▶ _Directions for this task_: Return the data below exactly, but only from the line containing "Definition is_file (p" through the line containing "Proof. unfold mbind, io_bind. by", with both of those lines included.
[Records Boundary: Start]
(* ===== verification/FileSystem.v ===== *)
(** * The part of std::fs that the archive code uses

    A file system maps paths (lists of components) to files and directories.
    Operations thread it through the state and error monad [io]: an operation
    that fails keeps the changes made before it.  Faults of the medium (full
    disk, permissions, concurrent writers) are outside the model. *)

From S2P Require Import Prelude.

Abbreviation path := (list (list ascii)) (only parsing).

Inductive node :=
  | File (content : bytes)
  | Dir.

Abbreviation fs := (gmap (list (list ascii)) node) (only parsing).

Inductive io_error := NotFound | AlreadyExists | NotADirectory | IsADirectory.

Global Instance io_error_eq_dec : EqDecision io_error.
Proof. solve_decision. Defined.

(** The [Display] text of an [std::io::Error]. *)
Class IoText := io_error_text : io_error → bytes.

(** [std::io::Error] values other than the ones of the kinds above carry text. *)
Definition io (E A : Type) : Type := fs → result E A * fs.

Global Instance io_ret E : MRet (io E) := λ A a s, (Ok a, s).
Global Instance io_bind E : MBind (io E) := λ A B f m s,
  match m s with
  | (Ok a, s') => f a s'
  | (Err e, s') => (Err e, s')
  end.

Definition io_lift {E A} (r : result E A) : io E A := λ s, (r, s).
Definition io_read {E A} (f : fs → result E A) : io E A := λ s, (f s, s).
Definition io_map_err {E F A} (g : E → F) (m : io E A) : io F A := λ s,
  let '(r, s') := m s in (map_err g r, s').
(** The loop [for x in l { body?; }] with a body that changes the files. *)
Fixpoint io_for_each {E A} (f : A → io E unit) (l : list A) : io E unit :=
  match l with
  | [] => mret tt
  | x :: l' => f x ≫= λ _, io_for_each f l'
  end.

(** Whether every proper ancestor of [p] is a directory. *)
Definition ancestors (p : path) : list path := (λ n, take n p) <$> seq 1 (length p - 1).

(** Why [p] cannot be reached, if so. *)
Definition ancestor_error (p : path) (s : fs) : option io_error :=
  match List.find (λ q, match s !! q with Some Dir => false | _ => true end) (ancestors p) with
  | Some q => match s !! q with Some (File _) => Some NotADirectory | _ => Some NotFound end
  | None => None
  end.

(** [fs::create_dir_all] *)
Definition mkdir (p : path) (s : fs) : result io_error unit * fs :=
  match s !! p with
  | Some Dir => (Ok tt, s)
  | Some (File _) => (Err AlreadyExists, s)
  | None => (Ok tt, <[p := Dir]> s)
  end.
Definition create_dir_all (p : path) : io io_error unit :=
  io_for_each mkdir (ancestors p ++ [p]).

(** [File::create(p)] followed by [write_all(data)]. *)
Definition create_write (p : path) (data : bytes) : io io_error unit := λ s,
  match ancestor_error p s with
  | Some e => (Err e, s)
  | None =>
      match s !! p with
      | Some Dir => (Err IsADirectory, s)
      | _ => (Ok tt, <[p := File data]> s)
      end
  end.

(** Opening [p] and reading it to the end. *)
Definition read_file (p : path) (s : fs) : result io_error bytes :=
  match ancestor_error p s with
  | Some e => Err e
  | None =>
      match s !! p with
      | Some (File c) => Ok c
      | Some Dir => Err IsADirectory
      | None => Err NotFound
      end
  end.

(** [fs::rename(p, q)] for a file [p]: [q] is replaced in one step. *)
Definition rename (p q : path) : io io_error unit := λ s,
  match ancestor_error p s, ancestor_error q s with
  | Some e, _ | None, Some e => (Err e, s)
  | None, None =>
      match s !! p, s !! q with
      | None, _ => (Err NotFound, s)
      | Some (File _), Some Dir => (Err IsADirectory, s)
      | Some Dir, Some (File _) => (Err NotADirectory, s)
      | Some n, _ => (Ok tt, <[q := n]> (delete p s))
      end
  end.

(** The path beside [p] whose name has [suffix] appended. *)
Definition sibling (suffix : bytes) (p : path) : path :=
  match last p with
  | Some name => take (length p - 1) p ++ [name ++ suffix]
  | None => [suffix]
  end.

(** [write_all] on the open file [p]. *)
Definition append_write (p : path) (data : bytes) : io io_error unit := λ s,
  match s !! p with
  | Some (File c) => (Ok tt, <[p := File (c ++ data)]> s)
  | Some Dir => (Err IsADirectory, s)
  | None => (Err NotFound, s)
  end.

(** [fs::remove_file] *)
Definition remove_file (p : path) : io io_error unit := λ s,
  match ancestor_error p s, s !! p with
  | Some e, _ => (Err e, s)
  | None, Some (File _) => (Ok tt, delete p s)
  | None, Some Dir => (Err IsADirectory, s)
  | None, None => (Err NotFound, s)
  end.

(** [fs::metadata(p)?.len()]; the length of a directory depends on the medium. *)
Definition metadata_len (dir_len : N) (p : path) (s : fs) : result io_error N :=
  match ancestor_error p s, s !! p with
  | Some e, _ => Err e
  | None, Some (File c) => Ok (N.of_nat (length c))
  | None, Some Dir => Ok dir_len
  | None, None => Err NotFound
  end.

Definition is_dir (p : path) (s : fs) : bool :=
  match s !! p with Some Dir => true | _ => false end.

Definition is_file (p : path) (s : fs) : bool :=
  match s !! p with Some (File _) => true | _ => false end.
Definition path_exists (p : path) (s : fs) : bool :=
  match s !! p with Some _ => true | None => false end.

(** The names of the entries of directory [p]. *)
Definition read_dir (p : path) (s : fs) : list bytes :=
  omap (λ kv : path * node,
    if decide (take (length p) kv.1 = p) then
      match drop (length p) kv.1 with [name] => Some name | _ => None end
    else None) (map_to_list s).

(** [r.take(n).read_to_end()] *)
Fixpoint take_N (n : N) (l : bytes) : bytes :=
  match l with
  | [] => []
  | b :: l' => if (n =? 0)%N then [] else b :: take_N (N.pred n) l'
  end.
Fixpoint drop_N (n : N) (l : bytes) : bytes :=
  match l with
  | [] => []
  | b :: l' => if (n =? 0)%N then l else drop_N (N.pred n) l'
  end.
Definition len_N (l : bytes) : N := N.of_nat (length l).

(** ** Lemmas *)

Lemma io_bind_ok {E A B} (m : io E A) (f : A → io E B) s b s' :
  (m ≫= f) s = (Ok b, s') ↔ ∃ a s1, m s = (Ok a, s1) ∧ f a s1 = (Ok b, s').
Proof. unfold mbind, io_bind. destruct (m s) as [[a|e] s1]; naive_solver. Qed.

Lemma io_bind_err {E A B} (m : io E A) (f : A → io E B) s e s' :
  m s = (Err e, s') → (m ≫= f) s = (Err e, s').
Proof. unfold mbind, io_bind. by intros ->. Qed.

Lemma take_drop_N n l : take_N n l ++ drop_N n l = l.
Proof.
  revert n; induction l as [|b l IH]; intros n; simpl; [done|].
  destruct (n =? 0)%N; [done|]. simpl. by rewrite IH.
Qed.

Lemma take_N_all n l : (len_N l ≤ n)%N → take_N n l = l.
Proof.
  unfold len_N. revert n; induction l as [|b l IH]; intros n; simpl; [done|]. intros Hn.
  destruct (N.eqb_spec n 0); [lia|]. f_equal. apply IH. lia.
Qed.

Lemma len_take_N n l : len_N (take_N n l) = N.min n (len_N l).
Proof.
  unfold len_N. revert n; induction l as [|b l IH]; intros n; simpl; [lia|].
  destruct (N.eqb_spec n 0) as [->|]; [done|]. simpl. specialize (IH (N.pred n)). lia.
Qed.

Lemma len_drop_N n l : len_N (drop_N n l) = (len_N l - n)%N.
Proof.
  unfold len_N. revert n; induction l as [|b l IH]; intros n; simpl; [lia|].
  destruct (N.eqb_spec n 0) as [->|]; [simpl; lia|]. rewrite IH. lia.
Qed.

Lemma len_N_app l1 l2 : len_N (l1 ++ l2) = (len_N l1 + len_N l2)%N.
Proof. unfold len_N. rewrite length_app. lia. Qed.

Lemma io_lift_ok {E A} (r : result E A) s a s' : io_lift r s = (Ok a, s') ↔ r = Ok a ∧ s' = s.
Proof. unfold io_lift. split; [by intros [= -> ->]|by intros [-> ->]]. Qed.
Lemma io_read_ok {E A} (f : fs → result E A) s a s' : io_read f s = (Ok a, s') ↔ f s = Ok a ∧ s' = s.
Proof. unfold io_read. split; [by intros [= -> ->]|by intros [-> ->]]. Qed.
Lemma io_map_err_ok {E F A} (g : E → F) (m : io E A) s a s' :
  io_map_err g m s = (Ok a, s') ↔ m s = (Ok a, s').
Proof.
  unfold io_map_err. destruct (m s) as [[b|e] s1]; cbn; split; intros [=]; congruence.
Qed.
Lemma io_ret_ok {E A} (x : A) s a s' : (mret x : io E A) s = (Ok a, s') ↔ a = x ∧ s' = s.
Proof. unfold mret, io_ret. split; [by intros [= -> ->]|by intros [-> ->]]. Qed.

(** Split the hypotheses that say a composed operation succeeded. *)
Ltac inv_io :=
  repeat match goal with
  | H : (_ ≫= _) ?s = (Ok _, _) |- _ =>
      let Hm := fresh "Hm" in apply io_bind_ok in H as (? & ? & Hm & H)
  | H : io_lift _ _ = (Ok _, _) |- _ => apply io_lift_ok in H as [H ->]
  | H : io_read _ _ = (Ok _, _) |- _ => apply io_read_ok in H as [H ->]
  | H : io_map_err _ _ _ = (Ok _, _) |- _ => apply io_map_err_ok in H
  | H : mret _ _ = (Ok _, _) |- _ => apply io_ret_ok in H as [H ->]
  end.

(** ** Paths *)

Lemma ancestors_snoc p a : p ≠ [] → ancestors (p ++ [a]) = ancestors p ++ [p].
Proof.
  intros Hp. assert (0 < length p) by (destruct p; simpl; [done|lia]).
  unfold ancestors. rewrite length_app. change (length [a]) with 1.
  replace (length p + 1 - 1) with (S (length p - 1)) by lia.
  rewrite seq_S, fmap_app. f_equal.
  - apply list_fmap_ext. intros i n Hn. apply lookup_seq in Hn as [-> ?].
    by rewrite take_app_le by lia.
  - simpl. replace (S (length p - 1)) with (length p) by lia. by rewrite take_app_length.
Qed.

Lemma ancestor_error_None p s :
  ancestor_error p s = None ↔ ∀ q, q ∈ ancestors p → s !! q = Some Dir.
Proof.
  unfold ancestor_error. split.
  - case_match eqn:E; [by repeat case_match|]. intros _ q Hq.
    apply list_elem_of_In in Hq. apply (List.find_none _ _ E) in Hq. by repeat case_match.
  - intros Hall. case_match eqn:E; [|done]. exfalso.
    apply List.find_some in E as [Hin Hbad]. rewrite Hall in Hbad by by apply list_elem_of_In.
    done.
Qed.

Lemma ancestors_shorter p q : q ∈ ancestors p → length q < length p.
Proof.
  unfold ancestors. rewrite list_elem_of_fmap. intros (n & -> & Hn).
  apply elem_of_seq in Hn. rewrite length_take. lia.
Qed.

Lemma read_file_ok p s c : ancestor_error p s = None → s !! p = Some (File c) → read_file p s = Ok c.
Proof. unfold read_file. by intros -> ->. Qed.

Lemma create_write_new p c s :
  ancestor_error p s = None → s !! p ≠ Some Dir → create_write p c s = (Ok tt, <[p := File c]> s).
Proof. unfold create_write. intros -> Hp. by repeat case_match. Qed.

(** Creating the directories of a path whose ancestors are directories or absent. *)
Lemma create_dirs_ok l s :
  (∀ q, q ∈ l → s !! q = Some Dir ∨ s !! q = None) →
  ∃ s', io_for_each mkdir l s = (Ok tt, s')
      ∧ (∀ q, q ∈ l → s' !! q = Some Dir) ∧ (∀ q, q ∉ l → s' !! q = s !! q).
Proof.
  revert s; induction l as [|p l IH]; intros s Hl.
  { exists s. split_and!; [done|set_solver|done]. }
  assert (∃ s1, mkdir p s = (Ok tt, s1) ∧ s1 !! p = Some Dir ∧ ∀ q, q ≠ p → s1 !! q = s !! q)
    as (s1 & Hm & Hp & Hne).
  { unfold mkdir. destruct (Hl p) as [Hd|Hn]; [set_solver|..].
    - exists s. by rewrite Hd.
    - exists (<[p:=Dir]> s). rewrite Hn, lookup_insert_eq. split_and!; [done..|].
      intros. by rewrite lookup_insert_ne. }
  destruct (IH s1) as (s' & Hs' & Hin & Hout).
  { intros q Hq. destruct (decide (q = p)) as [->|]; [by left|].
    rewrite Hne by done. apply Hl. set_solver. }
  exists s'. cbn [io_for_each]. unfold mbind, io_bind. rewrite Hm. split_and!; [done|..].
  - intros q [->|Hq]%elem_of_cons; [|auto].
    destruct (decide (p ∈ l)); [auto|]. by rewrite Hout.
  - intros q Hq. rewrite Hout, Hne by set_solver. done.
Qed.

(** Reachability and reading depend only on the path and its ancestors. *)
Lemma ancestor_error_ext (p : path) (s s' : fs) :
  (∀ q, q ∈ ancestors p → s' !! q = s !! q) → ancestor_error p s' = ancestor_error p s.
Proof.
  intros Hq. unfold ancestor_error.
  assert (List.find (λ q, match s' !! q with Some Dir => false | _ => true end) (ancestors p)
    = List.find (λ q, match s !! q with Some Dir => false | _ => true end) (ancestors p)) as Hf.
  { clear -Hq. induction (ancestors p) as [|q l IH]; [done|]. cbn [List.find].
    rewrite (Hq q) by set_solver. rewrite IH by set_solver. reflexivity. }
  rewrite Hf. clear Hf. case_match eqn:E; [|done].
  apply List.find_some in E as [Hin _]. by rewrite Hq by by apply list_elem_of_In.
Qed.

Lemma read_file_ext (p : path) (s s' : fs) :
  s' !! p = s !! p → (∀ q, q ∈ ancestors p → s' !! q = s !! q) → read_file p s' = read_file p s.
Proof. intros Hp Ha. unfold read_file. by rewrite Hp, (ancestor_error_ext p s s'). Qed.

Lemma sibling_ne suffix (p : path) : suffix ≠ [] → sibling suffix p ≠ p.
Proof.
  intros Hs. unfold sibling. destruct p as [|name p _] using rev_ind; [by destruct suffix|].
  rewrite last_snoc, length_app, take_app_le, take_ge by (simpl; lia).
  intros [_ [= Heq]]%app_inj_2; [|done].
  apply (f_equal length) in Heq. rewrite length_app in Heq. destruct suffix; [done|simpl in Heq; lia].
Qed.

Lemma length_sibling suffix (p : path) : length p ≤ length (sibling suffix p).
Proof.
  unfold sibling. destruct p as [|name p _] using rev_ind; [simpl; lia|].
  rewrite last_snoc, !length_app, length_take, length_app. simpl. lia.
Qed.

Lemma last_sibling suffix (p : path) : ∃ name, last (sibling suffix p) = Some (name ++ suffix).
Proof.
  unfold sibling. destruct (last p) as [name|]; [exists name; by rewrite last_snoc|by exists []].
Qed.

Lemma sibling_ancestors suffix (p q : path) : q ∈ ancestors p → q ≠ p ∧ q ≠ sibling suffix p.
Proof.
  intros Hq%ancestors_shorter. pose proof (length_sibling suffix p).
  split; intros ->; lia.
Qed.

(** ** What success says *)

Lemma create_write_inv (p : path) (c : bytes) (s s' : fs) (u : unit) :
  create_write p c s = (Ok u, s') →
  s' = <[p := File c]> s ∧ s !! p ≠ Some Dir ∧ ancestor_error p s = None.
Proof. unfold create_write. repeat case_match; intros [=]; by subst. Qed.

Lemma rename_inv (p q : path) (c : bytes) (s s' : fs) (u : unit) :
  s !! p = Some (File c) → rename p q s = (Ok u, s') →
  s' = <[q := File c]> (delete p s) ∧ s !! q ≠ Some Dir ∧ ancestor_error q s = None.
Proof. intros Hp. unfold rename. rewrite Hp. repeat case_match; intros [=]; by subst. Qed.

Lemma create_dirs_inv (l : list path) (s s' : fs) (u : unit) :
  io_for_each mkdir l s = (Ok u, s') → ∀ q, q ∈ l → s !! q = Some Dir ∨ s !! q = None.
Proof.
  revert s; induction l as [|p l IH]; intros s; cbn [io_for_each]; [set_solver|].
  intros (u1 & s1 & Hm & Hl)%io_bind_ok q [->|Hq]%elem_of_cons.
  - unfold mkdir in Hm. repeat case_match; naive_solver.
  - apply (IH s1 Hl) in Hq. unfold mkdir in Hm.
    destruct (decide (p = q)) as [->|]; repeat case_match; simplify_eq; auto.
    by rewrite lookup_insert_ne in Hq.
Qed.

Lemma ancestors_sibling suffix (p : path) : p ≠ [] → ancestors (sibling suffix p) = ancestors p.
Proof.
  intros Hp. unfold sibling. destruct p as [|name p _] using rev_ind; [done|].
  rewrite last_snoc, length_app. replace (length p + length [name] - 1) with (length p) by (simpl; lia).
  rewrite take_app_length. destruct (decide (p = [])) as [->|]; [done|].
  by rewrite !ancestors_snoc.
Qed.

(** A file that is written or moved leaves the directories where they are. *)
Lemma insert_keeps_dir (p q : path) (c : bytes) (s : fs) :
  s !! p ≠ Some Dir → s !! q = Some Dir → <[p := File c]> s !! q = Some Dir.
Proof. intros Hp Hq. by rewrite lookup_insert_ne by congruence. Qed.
[Records Boundary: End]
▶ _Task answer_:
Definition is_file (p : path) (s : fs) : bool :=
  match s !! p with Some (File _) => true | _ => false end.
Definition path_exists (p : path) (s : fs) : bool :=
  match s !! p with Some _ => true | None => false end.

(** The names of the entries of directory [p]. *)
Definition read_dir (p : path) (s : fs) : list bytes :=
  omap (λ kv : path * node,
    if decide (take (length p) kv.1 = p) then
      match drop (length p) kv.1 with [name] => Some name | _ => None end
    else None) (map_to_list s).

(** [r.take(n).read_to_end()] *)
Fixpoint take_N (n : N) (l : bytes) : bytes :=
  match l with
  | [] => []
  | b :: l' => if (n =? 0)%N then [] else b :: take_N (N.pred n) l'
  end.
Fixpoint drop_N (n : N) (l : bytes) : bytes :=
  match l with
  | [] => []
  | b :: l' => if (n =? 0)%N then l else drop_N (N.pred n) l'
  end.
Definition len_N (l : bytes) : N := N.of_nat (length l).

(** ** Lemmas *)

Lemma io_bind_ok {E A B} (m : io E A) (f : A → io E B) s b s' :
  (m ≫= f) s = (Ok b, s') ↔ ∃ a s1, m s = (Ok a, s1) ∧ f a s1 = (Ok b, s').
Proof. unfold mbind, io_bind. destruct (m s) as [[a|e] s1]; naive_solver. Qed.

Lemma io_bind_err {E A B} (m : io E A) (f : A → io E B) s e s' :
  m s = (Err e, s') → (m ≫= f) s = (Err e, s').
Proof. unfold mbind, io_bind. by intros ->. Qed.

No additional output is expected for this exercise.